Urn Burial (New Directions Pearls) by Thomas Browne
Reviewed by Laird Hunt
Rain Taxi
In republishing Sir Thomas Browne's 17th-century meditation on burial practices throughout the ages, New Directions has done readers a double favor -- not only do we get to read Hydriotaphia, Urne Buriall in a handsome, stand-alone volume (it has traditionally been published with Browne's hermetic essay The Garden of Cyrus), but we get to have the thoughts of W. G. Sebald (translated by Michael Hulse) on Browne's work. This pairing is unusually fortuitous. Not only did Sebald live near and teach in the East Anglian city of Norwich, where Browne made his home, he also wrote hybrid texts that were informed by Browne's.
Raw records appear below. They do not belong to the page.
(* ===== verification/Diagnose.v ===== *)
(** * Checking and watching a source ([cmd/changeflow/diagnose.go], [mysql.go])

    The report of a server's settings, the gate before its changes are printed,
    the position printing starts from, and the [tail] command as the whole of
    them. *)

From Stdlib Require Import Ascii.
From S2P Require Import Prelude GoStd GoEncoding GoJson Sql Preflight Cdc Config Binlog CheckpointTable DeadLetters Generate Tail Address Commands.

(** ** The report *)

Definition check_mark (ok : bool) : string :=
  String (ascii_of_nat 226) (String (ascii_of_nat 156) (str1 (ascii_of_nat (if ok then 147 else 151)))).

Definition report_line (c : Check_) : string :=
  check_mark (ck_OK c) +:+ " " +:+ padRight 28 (ck_Name c) +:+ " want=" +:+ padRight 10 (ck_Want c) +:+ " got=" +:+ ck_Got c +:+ nl.
Definition warning_text (c : Check_) : string :=
  nl +:+ "warning: " +:+ ck_Name c +:+ " (" +:+ Severity_String (ck_Severity c) +:+ ")" +:+ nl +:+ "  " +:+ ck_Why c +:+ nl.
Definition failure_text (c : Check_) : string :=
  nl +:+ "FAIL: " +:+ ck_Name c +:+ " want=" +:+ ck_Want c +:+ " got=" +:+ ck_Got c +:+ nl +:+ "  " +:+ ck_Why c +:+ nl.

(** What [printReport] prints. *)
Definition report_text (r : Report) : string :=
  String.concat "" (map report_line r) +:+ String.concat "" (map warning_text (Warnings r))
  +:+ String.concat "" (map failure_text (Failures r)) +:+ nl.

Section Diagnose.
Context `{GoLib} `{!TailLib} `{GtidLib} `{!DsnLib} {W : Type}.
Context `{!SqlOps W, !OsOps W, !ProcessOps W, !FixtureOps W}.
Abbreviation command := (eff (string * W) command_error).

Definition printReport (r : Report) : command () := print (report_text r).

(** [sourceFlags]; a [uint32]. *)
Record sourceFlags := mkSourceFlags { sf_dsn : string; sf_serverID : Z }.
Definition require_dsn (s : sourceFlags) : res command_error () :=
  if bool_decide (sf_dsn s = "") then Err ECmdNoDsn else Ok ().

Definition checkServer (dsn : string) : command () :=
  with_db dsn (
    report ← outside ECmdPreflight preflight_Run;
    _ ← printReport report;
    eff_lift (if report_OK report then Ok () else Err (ECmdChecks (zlen (Failures report))))).

(** The command: its flags, then the check. *)
Definition preflight_command (s : sourceFlags) : command () :=
  _ ← eff_lift (require_dsn s); checkServer (sf_dsn s).

Definition gate_decision (serverID : Z) (skipCheck : bool) (report : Report) : res command_error () :=
  if negb (report_OK report) && negb skipCheck then Err (ECmdChecks (zlen (Failures report)))
  else if bool_decide (Get "server_id" report = Some (FormatUint serverID)) then Err (ECmdServerID serverID)
  else Ok ().
Definition gateOnPreflight (serverID : Z) (skipCheck : bool) : command () :=
  report ← outside ECmdPreflight preflight_Run;
  _ ← printReport report;
  eff_lift (gate_decision serverID skipCheck report).

(** The position, on what the query answered. *)
Definition position_text (row : option (list sql_value)) : res command_error string :=
  match row with
  | Some [v] =>
    match scan_string v with
    | Some gtid =>
      let gtid := ReplaceByte newline "" gtid in
      if bool_decide (TrimSpace gtid = "") then Err ECmdNoTransactions else Ok gtid
    | None => Err ECmdGtidRow
    end
  | _ => Err ECmdGtidRow
  end.
Definition currentPosition : command string :=
  row ← outside ECmdGtid (sql_QueryRow "SELECT @@GLOBAL.gtid_executed" []);
  eff_lift (position_text row).

(** [tailRequest]. *)
Record tailRequest := mkTailRequest {
  tr_source : sourceFlags;
  tr_tables : list string;
  tr_captureDir : string;
  tr_duration : Z;
  tr_skipCheck : bool
}.

Definition tail_config_of (req : tailRequest) (cfg : DsnConfig) (host : string) (port : Z) (gtid : string) : tail_config :=
  mkTailConfig host port (dsn_User cfg) (dsn_Passwd cfg) (sf_serverID (tr_source req)) (tr_tables req)
    (tr_captureDir req) (tr_duration req) gtid.

(** [tail.Tail] writes to the command's output. *)
Definition tail_out (cfg : tail_config) (f : feed) : command () := eff_map_err ECmdTail (Tail cfg f).

(** [f] is what the replication client does, on the configuration it is given. *)
Definition tailChanges (req : tailRequest) (f : tail_config -> feed) : command () :=
  cfg ← pure ECmdDsn (driver_ParseDSN (sf_dsn (tr_source req)));
  _ ← eff_lift (if bool_decide (dsn_Net cfg = "tcp") then Ok () else Err (ECmdNet (dsn_Net cfg)));
  '(host, port) ← pure ECmdAddress (splitHostPort (dsn_Addr cfg));
  with_db (sf_dsn (tr_source req)) (
    _ ← gateOnPreflight (sf_serverID (tr_source req)) (tr_skipCheck req);
    gtid ← currentPosition;
    tail_out (tail_config_of req cfg host port gtid) (f (tail_config_of req cfg host port gtid))).

Definition tail_command (req : tailRequest) (f : tail_config -> feed) : command () :=
  _ ← eff_lift (require_dsn (tr_source req)); tailChanges req f.

(** ** What is decided *)

Lemma preflight_evaluates w w1 report :
  preflight_Run w = (w1, Ok report) -> exists vars grants, report = Evaluate vars grants.
Proof.
  intros (vars & w2 & _ & Hrun)%eff_bind_inv. apply eff_bind_inv in Hrun as (grants & w3 & _ & [= _ <-]).
  by exists vars, grants.
Qed.

(** The gate before [tail] decides as the supervisor does before a run: without
    the flag to skip, it lets through exactly what the supervisor would. *)
Theorem gate_is_checkSource serverID out w :
  is_ok (gateOnPreflight serverID false (out, w)).2 = is_ok (checkSource serverID w).2.
Proof.
  unfold gateOnPreflight, checkSource, gate_decision, outside, mbind, eff_bind.
  destruct (preflight_Run w) as [w1 [report|e]]; [|done]. cbn. rewrite andb_true_r.
  destruct (report_OK report); cbn; [by case_bool_decide|done].
Qed.

Lemma gate_accepts serverID skip out w out' w' :
  gateOnPreflight serverID skip (out, w) = ((out', w'), Ok ()) ->
  exists vars grants, preflight_Run w = (w', Ok (Evaluate vars grants)) /\ out' = out +:+ report_text (Evaluate vars grants) /\
    (skip = true \/ suitable vars grants) /\ vars !! "server_id" <> Some (FormatUint serverID).
Proof.
  unfold gateOnPreflight, outside, mbind, eff_bind. destruct (preflight_Run w) as [w1 [report|e]] eqn:Hrun; [|discriminate].
  destruct (preflight_evaluates _ _ _ Hrun) as (vars & grants & Hrep). intros Hgate.
  pose proof (Evaluate_suitable vars grants) as Hfit. pose proof (Get_server_id vars grants) as Hown.
  exists vars, grants. rewrite <- Hrep in *. clear Hrep. cbn in Hgate. unfold gate_decision in Hgate.
  destruct (report_OK report); [|destruct skip; [|discriminate]]; cbn in Hgate.
  all: case_bool_decide as Hid; [discriminate|]; injection Hgate as <- <-.
  all: split; [done|]; split; [done|]; split; [tauto|by intros Hv; apply Hid; rewrite Hown, Hv].
Qed.

Lemma free_ReplaceByte c s : free_of c (ReplaceByte c "" s) = true.
Proof.
  unfold ReplaceByte, free_of. apply str_forall_concat_map. intros d. destruct (ascii_dec d c); [done|].
  cbn. by rewrite bool_decide_eq_false_2.
Qed.

(** Whether printing began: it ended well, or with an error of its own. *)
Definition began (r : res command_error ()) : bool :=
  match r with Ok _ | Err (ECmdTail _) => true | Err _ => false end.

(** A step before that fails with another error. *)
Definition before {A} (m : command A) : Prop := forall s s' e, m s = (s', Err e) -> began (Err e) = false.

Lemma before_step {A} (m : command A) (k : A -> command ()) s s' r :
  (m ≫= k) s = (s', r) -> began r = true -> before m -> exists a s1, m s = (s1, Ok a) /\ k a s1 = (s', r).
Proof.
  intros Hmk Hr Hm. apply eff_bind_cases in Hmk as (s1 & [a|e] & Hs1 & Hk); [by exists a, s1|].
  destruct Hk as [-> ->]. by rewrite (Hm _ _ _ Hs1) in Hr.
Qed.

Lemma before_lift {A} (x : res command_error A) : (forall e, x = Err e -> began (Err e) = false) -> before (eff_lift x).
Proof. intros Hx s s' e [= _ He]. by apply Hx. Qed.
Lemma before_pure {E A} (g : E -> command_error) (x : res E A) : (forall e, began (Err (g e)) = false) -> before (pure g x).
Proof. intros Hg. apply before_lift. destruct x as [|x]; [done|]. intros e [= <-]. apply Hg. Qed.
Lemma before_outside {E A} (g : E -> command_error) (m : eff W E A) : (forall e, began (Err (g e)) = false) -> before (outside g m).
Proof. intros Hg [o v] s' e. unfold outside. destruct (m v) as [v' [a|x]]; intros [= _ <-]. apply Hg. Qed.
Lemma before_bind {A B} (m : command A) (k : A -> command B) : before m -> (forall a, before (k a)) -> before (m ≫= k).
Proof.
  intros Hm Hk s s' e Hs. apply eff_bind_cases in Hs as (s1 & [a|x] & Hs1 & Hs); [by eapply Hk|].
  destruct Hs as [_ [= ->]]. by eapply Hm.
Qed.
Lemma before_gate serverID skip : before (gateOnPreflight serverID skip).
Proof.
  apply before_bind; [by apply before_outside|]. intros report. apply before_bind; [by intros [o v] s' e|]. intros [].
  apply before_lift. unfold gate_decision. intros e. destruct (_ && _); [by intros [= <-]|]. case_bool_decide; by intros [= <-].
Qed.
Lemma before_position : before currentPosition.
Proof.
  apply before_bind; [by apply before_outside|]. intros row. apply before_lift. intros e. unfold position_text.
  repeat case_match; by intros [= <-].
Qed.

Lemma with_db_began dsn (body : command ()) out w s' r :
  with_db dsn body (out, w) = (s', r) -> began r = true ->
  exists w1 s1, body (out, w1) = (s1, r) /\ s' = (s1.1, sql_Close s1.2).
Proof.
  intros Hdb Hr. apply before_step in Hdb as ([] & [o1 w1] & Hopen & Hdb); [|done|by apply before_outside].
  assert (o1 = out) as ->. { unfold outside in Hopen. destruct (sql_Open dsn w) as [w2 y]. by injection Hopen. }
  unfold connected, outside in Hdb. destruct (sql_Ping w1) as [w2 [[]|e]]; cbn in Hdb; [|by injection Hdb as _ <-].
  unfold deferring in Hdb. destruct (body (out, w2)) as [[o3 w3] y] eqn:Hb. injection Hdb as <- <-.
  by exists w2, (o3, w3).
Qed.

Lemma position_ok s s' gtid :
  currentPosition s = (s', Ok gtid) -> free_of newline gtid = true /\ TrimSpace gtid <> "".
Proof.
  intros (row & s1 & _ & Hp)%eff_bind_inv. injection Hp as _ Hp. unfold position_text in Hp.
  destruct row as [[|v [|]]|]; [done| |done..]. destruct (scan_string v) as [g|]; [|done]. cbv zeta in Hp.
  case_bool_decide as Ht; [done|]. injection Hp as <-. split; [apply free_ReplaceByte|done].
Qed.

(** C12: The changes of a source are printed only after it was found fit, or the check
    was waived, from a server whose id is another than the one presented, and
    from a position that names transactions on one line: whenever printing
    begins, all of it holds of the connection it begins on. *)
Theorem tail_begins_checked req f out w ow' r :
  tailChanges req f (out, w) = (ow', r) -> began r = true ->
  exists cfg host port vars grants gtid w1 w2 ow2 ow3,
    driver_ParseDSN (sf_dsn (tr_source req)) = Ok cfg /\ dsn_Net cfg = "tcp" /\ splitHostPort (dsn_Addr cfg) = Ok (host, port) /\
    preflight_Run w1 = (w2, Ok (Evaluate vars grants)) /\ (tr_skipCheck req = true \/ suitable vars grants) /\
    vars !! "server_id" <> Some (FormatUint (sf_serverID (tr_source req))) /\
    currentPosition (out +:+ report_text (Evaluate vars grants), w2) = (ow2, Ok gtid) /\
    free_of newline gtid = true /\ TrimSpace gtid <> "" /\
    let config := tail_config_of req cfg host port gtid in
    tail_out config (f config) ow2 = (ow3, r) /\ ow' = (ow3.1, sql_Close ow3.2).
Proof.
  intros Ht Hr. apply before_step in Ht as (cfg & s1 & Hdsn & Ht); [|done|by apply before_pure].
  unfold pure, eff_lift in Hdsn. destruct (driver_ParseDSN _) as [cfg'|] eqn:Hp; [|done]. injection Hdsn as <- <-.
  apply before_step in Ht as ([] & s2 & Hnet & Ht); [|done|apply before_lift; intros e; case_bool_decide; by intros [= <-]].
  unfold eff_lift in Hnet. case_bool_decide as Htcp; [|done]. injection Hnet as <-.
  apply before_step in Ht as ([host port] & s3 & Haddr & Ht); [|done|by apply before_pure].
  unfold pure, eff_lift in Haddr. destruct (splitHostPort _) as [[h p]|] eqn:Hs; [|done]. injection Haddr as <- <- <-.
  apply with_db_began in Ht as (w1 & ow3 & Hbody & ->); [|done].
  apply before_step in Hbody as ([] & [out2 w2] & Hgate & Hbody); [|done|apply before_gate].
  apply gate_accepts in Hgate as (vars & grants & Hrun & -> & Hfit & Hid).
  apply before_step in Hbody as (gtid & ow2 & Hpos & Hbody); [|done|apply before_position].
  destruct (position_ok _ _ _ Hpos) as [Hline Hne].
  exists cfg', h, p, vars, grants, gtid, w1, w2, ow2, ow3. by split_and!.
Qed.

(** [preflight] changes nothing that reading and connecting leave alone, and
    succeeds exactly when the source is fit. *)
Theorem checkServer_decides {X} (obs : W -> X) `{!QuietProcess obs} dsn out w out' w' r :
  (forall w, obs (sql_Close w) = obs w) -> (forall stmt args w, obs (sql_Query stmt args w).1 = obs w) ->
  checkServer dsn (out, w) = ((out', w'), r) ->
  obs w' = obs w /\
  (r = Ok () -> exists w1 w2 vars grants, preflight_Run w1 = (w2, Ok (Evaluate vars grants)) /\ suitable vars grants /\
    out' = out +:+ report_text (Evaluate vars grants)).
Proof.
  intros Hclose Hquery Hc. split.
  - assert (keeps obs (checkServer dsn)) as Hk; [|specialize (Hk out w); by rewrite Hc in Hk].
    apply keeps_with_db; [done..|]. apply keeps_then; [apply keeps_outside|by intros report].
    intros v. unfold preflight_Run, GlobalVars, Grants, mbind, eff_bind.
    pose proof (Hquery "SHOW GLOBAL VARIABLES" [] v) as Hq1. destruct (sql_Query "SHOW GLOBAL VARIABLES" [] v) as [v1 [rows|e]]; cbn in Hq1; [|done].
    destruct (mapM scan_pair rows); [|done].
    pose proof (Hquery "SHOW GRANTS FOR CURRENT_USER()" [] v1) as Hq2.
    destruct (sql_Query "SHOW GRANTS FOR CURRENT_USER()" [] v1) as [v2 [rows2|e]]; cbn in Hq2; rewrite Hq1 in Hq2; [|done].
    destruct (mapM scan_line rows2); exact Hq2.
  - intros ->. apply with_db_began in Hc as (w1 & [o2 w2] & Hbody & [= -> ->]); [|done].
    apply eff_bind_inv in Hbody as (report & [o3 w3] & Hrun & Hbody). unfold outside in Hrun.
    destruct (preflight_Run w1) as [w4 [report'|]] eqn:Hpre; [|done]. injection Hrun as <- <- ->.
    destruct (preflight_evaluates _ _ _ Hpre) as (vars & grants & Hrep).
    apply eff_bind_inv in Hbody as ([] & s5 & [= <-] & Hbody). injection Hbody as <- _ Hok.
    pose proof (Evaluate_suitable vars grants) as Hfit. rewrite <- Hrep in *.
    destruct (report_OK report); [|done]. exists w1, w4, vars, grants. rewrite <- Hrep. split; [done|]. split; [tauto|done].
Qed.

End Diagnose.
Indeed, the "preface" to the current volume is an excerpt from one of the central chapters of Sebald's uncategorizable The Rings of Saturn, in which Sebald writes of Browne that, among other things, he left behind "a number of writings that defy all comparison."
Browne certainly did. Although he was known in his lifetime for his work as a physician, naturalist, and antiquarian, and for his now rather unwieldy spiritual and philosophical testament Religio Medici, it is more commonly for strange, beautiful works such as Hydriotaphia, The Garden of Cyrus (which explores the frequency of the quincunx pattern throughout nature), and the Pseudodoxia Epidemica or Vulgar Errors (which exposes and/or debunks common misperceptions about the natural world) that he is read today. Of these latter, it is Hydriotaphia that puts Browne's gifts as an inimitable prose stylist most clearly on display:
If they dyed by violent hands, and were thrust into their Urnes, these bones become considerable, and some old Philosophers would honour them, whose souls they conceived most pure, which were thus snatched from their bodies; and to retain a stranger propension unto them: whereas they weariedly left a languishing corps, and with faint desires of re-union. If they fell by long and aged decay, yet wrapt up in the bundle of time, they fall into indistinction, and make but one blot with Infants.
Written following the discovery of several dozen Roman funereal urns in a field near Norwich,
Hydriotaphia plunges deeply, and with many a welcome digression, into the subject of the treatment of our earthly remains. Browne reflects on the predilection during certain periods for burning, in others for burial, and -- in the case of the ash-filled urnes he is discussing or the Egyptian practice of mummification -- for both. More generally, and "drawing upon the most varied of historical and natural historical sources," as Sebald puts it, Browne puts his mind and pen to work in reflecting on the mortality of all species, so the interment practices of bees, elephants, and pismires are held up to the prismatic light of Browne's curiosity. But it is the human animal that is most carefully considered: humans with their "funerall Feasts, their Lamentations at the grave, their musick, and weeping mourners"; humans upon whom "the iniquity of oblivion blindely scattereth her poppy"; humans -- as
Hydriotaphia so vividly suggests -- upon whose bones and ashes any number of honors and highly illuminating indiscretions may be visited.